Cittadini divisi: c’è chi è d’accordo

Tra i contrari spunta anche l’idea del «boicottaggio del bocconotto montoriese»
MONTORIO AL VOMANO. Il bonus scuolabus accende gli animi anche sui social. «La Montorio che ricordo non è questa. Per la prima volta mi vergogno del mio paese», è la reazione di Marco Boccanera. «In Europa non si può fare una cosa del genere» gli fa eco Burim Azemi. Per qualcuno la politica degli schieramenti non c’entra. «Qui non si tratta di destra o sinistra, di bianco o di nero, ma di una vera e propria ingiustizia nei confronti di bambini che vanno a scuola e sono compagni di banco dei nostri figli o nipoti», rincara la dose l’ex assessore Sergio Rossi. C’è chi poi, come Pier Francesco Coccaro propone addirittura il «boicottaggio del bocconotto» – dolce apprezzatissimo nella versione montoriese – e scrive che «fino a quando non verrà ritirata la delibera razzista sugli scuolabus non mi fermerò più per comprare i vostri bocconotti e nelle vostre ottime macellerie».

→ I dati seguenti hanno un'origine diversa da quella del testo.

Lemma print_header_trimmed name value : name <> "" -> str_forallb header_char name = true ->
  value <> "" -> trimmed value -> trimmed (print_header (name, value)).
Proof.
  intros Hne Hname Hv [_ Hs]. unfold print_header; cbn. split.
  - destruct name as [|c name]; [done|]. rewrite str_app_cons. apply visible_ws_prefix, header_char_visible.
    by apply andb_true_iff in Hname as [? _].
  - rewrite !str_rev_app, str_app_assoc. apply ws_suffix_before_visible; [|done|done].
    intros Hr. apply Hv. by rewrite <- (str_rev_involutive value), Hr.
Qed.

Lemma header_ok_printed name value : header_ok name value ->
  line_ok (print_header (name, value)) /\ split_char "," (print_header (name, value)) = [print_header (name, value)]
  /\ forall headers, header_entry headers (print_header (name, value)) = Ok (<[name := value]> headers).
Proof.
  intros (Hu & Ht & Hcomma). pose proof (header_unsafe_false _ _ Hu) as (Hne & Hname & Hcr & Hnl).
  assert (Hv : value <> "").
  { intros ->. unfold header_unsafe in Hu. cbn in Hu. by rewrite orb_true_r in Hu. }
  assert (Hlacks : forall c, header_char c = false -> lacks c name = true).
  { intros c Hc. by apply (str_forallb_lacks header_char). }
  pose proof (print_header_trimmed name value Hne Hname Hv Ht) as Htrim.
  split_and!.
  - split; [|by apply trimmed_strip_cr]. unfold print_header; cbn [fst snd].
    by rewrite !lacks_app, Hnl, Hlacks.
  - apply split_char_lacks. unfold print_header; cbn [fst snd]. by rewrite !lacks_app, Hcomma, Hlacks.
  - intros headers. unfold header_entry. rewrite (trim_id _ Htrim).
    assert (is_empty (print_header (name, value)) = false) as ->.
    { unfold is_empty. apply String.eqb_neq. unfold print_header; cbn. by destruct name. }
    unfold print_header; cbn [fst snd]. change ("=" +:+ value) with (String "=" value).
    rewrite split_once_app by by apply Hlacks. rewrite (trim_id _ (header_name_trimmed _ Hname)), (trim_id _ Ht).
    by rewrite Hu.
Qed.

Lemma entries_printed l headers : Forall (fun h => header_ok h.1 h.2) l ->
  foldM_res header_entry headers (flat_map (split_char ",") (print_header <$> l))
  = Ok (foldl (fun m h => <[h.1 := h.2]> m) headers l).
Proof.
  intros Hl. revert headers. induction Hl as [|[name value] l Hh Hl IH]; intros headers; [done|].
  destruct (header_ok_printed name value Hh) as (_ & Hsplit & Hentry). cbn [fmap list_fmap flat_map]. rewrite Hsplit.
  cbn [app foldM_res]. rewrite Hentry. apply IH.
Qed.
Lemma vs_reporting_programs {A} (m : Gateway A) : keeps (pings_bypass tunnel) m -> reporting (attempt (programs m)).
Proof.
  intros Hm s. unfold attempt, programs. specialize (Hm s.(ob_log)).
  split; [|destruct (m _); by eexists]. destruct (m s.(ob_log)) as [log r]. cbn. split; cbn; try done.
  intros Hlog. specialize (Hm Hlog). by destruct r.
Qed.

(** What the monitor does with the shared publisher. *)
Lemma vs_reporting_published (g : StatePublisher -> N -> StatePublisher) :
  (forall p now, aggregated p.(sp_inner) ->
     aggregated (g p now).(sp_inner) /\ guards (g p now).(sp_inner) = guards p.(sp_inner)) ->
  (forall p now,
     (g p now).(sp_inner).(sn_vpn_server).(vs_configured_address_family)
       = p.(sp_inner).(sn_vpn_server).(vs_configured_address_family)
     /\ (g p now).(sp_inner).(sn_vpn_server).(vs_allowed_ips_posture)
       = p.(sp_inner).(sn_vpn_server).(vs_allowed_ips_posture)) ->
  reporting (shared (let* now := LeaseKeeper.unix_ms in
                     modify (fun s => with_publisher (g s.(k_publisher) now) s))).
Proof.
  intros Ha Hf s. split; [|by eexists].
  destruct (Hf s.(ob_keeper).(k_publisher) (clock s.(ob_keeper).(k_asked))) as [Hf1 Hf2].
  split; cbn; try done. apply Ha.
Qed.
Lemma check_origin_same a a1 headers : same_credentials a a1 -> check_origin a1 headers = check_origin a headers.
Proof. unfold check_origin. by intros [_ ->]. Qed.

(** What a request does to the sessions. *)
Definition auth_effect (s : WebState) (a : Arrival) (auth1 : AdminAuth) : Prop :=
  same_credentials s.(ws_auth) auth1
  /\ forall session expires, auth1.(aa_sessions) !! session = Some expires ->
       ~ closes session (Serve a)
       /\ (s.(ws_auth).(aa_sessions) !! session = Some expires
           \/ opens s.(ws_auth) session a /\ expires = (a.(av_ambient).(am_instant) + SESSION_LIFETIME)%N).

Lemma effect_none s a auth1 :
  auth1 = s.(ws_auth) -> (forall session, ~ closes session (Serve a)) -> auth_effect s a auth1.
Proof. intros -> Hc. split; [done|]. intros session expires Hs. split; [apply Hc|by left]. Qed.

Lemma on_profiles_auth {A} (m : M A) respond s : (on_profiles m respond s).1.(ws_auth) = s.(ws_auth).
Proof. unfold on_profiles. by destruct (m s.(ws_profiles)). Qed.

Lemma guarded_spec (handler : Handler) headers am s :
  (forall s, (handler s).1.(ws_auth) = s.(ws_auth)) ->
  (guarded headers am handler s).1.(ws_auth) = (authorize s.(ws_auth) headers am.(am_instant)).1
  /\ ((authorize s.(ws_auth) headers am.(am_instant)).2 <> Ok tt ->
      (guarded headers am handler s).1.(ws_profiles) = s.(ws_profiles)
      /\ exists status, (authorize s.(ws_auth) headers am.(am_instant)).2 = Err status
                        /\ (guarded headers am handler s).2 = answer status NoBody).
Proof.
  intros Hh. unfold guarded. destruct (authorize _ _ _) as [a1 [[]|status]]; cbn; [|naive_solver].
  rewrite Hh. naive_solver.
Qed.

(** The requests that act on the profiles: their handlers are guarded. *)
Definition profile_request (r : Request) : bool :=
  match r with
  | StageProfile _ | ImportMounted | ValidateProfile _ | EditProfile _ | ActivateSource _ | ApplyProfile _
  | DeleteProfile _ => true
  | _ => false
  end.
(** What snapshots said of [usage] while there was a store. *)
Definition said (usage : string) (snapshot : CanonicalSnapshot) : list (N * PortForwardObservation) :=
  match snapshot.(sn_port_forwards) !! usage with
  | Some status =>
      if (status.(ps_change_sequence) =? 0)%N then []
      else [(status.(ps_change_sequence), port_observation snapshot usage status)]
  | None => []
  end.

Fixpoint seen {A} (f : RecorderInput -> list A) (available : bool) (events : list RecorderEvent) : list A :=
  match events with
  | [] => []
  | Woken input :: events => (if available then f input else []) ++ seen f available events
  | StoreReplaced history :: events => seen f (is_some history) events
  end.

Definition said_of (usage : string) (input : RecorderInput) : list (N * PortForwardObservation) :=
  match input with SnapshotSeen snapshot => said usage snapshot | TransitionSeen _ => [] end.
Definition transition_of (input : RecorderInput) : list Transition :=
  match input with TransitionSeen t => [t] | SnapshotSeen _ => [] end.

Lemma noted_lookup last forwards usage : NoDup forwards.*1 ->
  noted last forwards !! usage
  = match list_to_map (M := gmap string PortForwardStatus) forwards !! usage with
    | Some status => if is_new last (usage, status) then Some status.(ps_change_sequence) else last !! usage
    | None => last !! usage
    end.
Proof.
  revert last. induction forwards as [|[id status] forwards IH]; intros last Hnd; [done|].
  cbn in Hnd. apply list.NoDup_cons in Hnd as [Hid Hnd]. unfold noted. cbn [List.filter].
  assert (Hnoted : noted (if is_new last (id, status) then <[id := ps_change_sequence status]> last else last) forwards
    = foldl (fun m forward => <[forward.1 := forward.2.(ps_change_sequence)]> m) last
        (if is_new last (id, status) then (id, status) :: List.filter (is_new last) forwards else List.filter (is_new last) forwards)).
  { unfold noted. destruct (is_new last (id, status)); [|done]. by rewrite filter_is_new_insert. }
  rewrite <- Hnoted, IH by done. cbn [list_to_map foldr fst snd]. destruct (decide (usage = id)) as [->|Hne].
  - rewrite (not_elem_of_list_to_map_1 _ _ Hid), lookup_insert_eq. destruct (is_new last (id, status)); [|done].
    by rewrite lookup_insert_eq.
  - rewrite lookup_insert_ne by done. destruct (list_to_map forwards !! usage) as [status1|].
    + clear Hnoted. destruct (is_new last (id, status)) in |- *; [|done].
      unfold is_new; cbn [fst snd]. by rewrite lookup_insert_ne.
    + destruct (is_new last (id, status)); [|done]. by rewrite lookup_insert_ne.
Qed.

Lemma of_usage_sends snapshot last forwards usage : NoDup forwards.*1 ->
  of_usage usage ((fun '(usage_id, status) => PortForward (port_observation snapshot usage_id status))
                    <$> List.filter (is_new last) forwards)
  = match list_to_map (M := gmap string PortForwardStatus) forwards !! usage with
    | Some status => if is_new last (usage, status) then [port_observation snapshot usage status] else []
    | None => []
    end.
Proof.
  induction forwards as [|[id status] forwards IH]; intros Hnd; [done|].
  cbn in Hnd. apply list.NoDup_cons in Hnd as [Hid Hnd]. cbn [List.filter list_to_map foldr fst snd].
  destruct (decide (usage = id)) as [->|Hne].
  - rewrite lookup_insert_eq. rewrite (not_elem_of_list_to_map_1 _ _ Hid) in IH.
    destruct (is_new last (id, status)); [|by apply IH]. cbn. rewrite String.eqb_refl. f_equal. by apply IH.
  - rewrite lookup_insert_ne by done. rewrite <- IH by done.
    destruct (is_new last (id, status)); [|done]. cbn. by rewrite (proj2 (String.eqb_neq id usage)).
Qed.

A questi commenti segue la replica di chi difende la scelta dell’amministrazione. «Nulla contro gli immigrati, però loro hanno avuto sempre agevolazioni in tutto, se per una volta anche un italiano può usufruire di una cosa gratis alzate un polverone», afferma Silvano Marinucci. «Io non vedo razzismo sui requisiti per accedere al bonus», aggiunge Annalisa Borrelli. «A Montorio non è stato discriminato mai nessuno, hanno avuto gli aiuti anche più di noi», osserva Anastasia D’Agostino. «Negli altri bandi o enti vengono richiesti gli stessi requisiti. Negli anni passati furono aumentate le fasce Isee per il pagamento dei trasporti e nella prima fascia rientravano pochissime persone, ma non ci fu nessuna polemica», fa notare Milena Croce. «Questo non è un concorso pubblico, ma il requisito della cittadinanza italiana o Ue non è inventato», conclude Davide Bonaduce. (a.d.f.)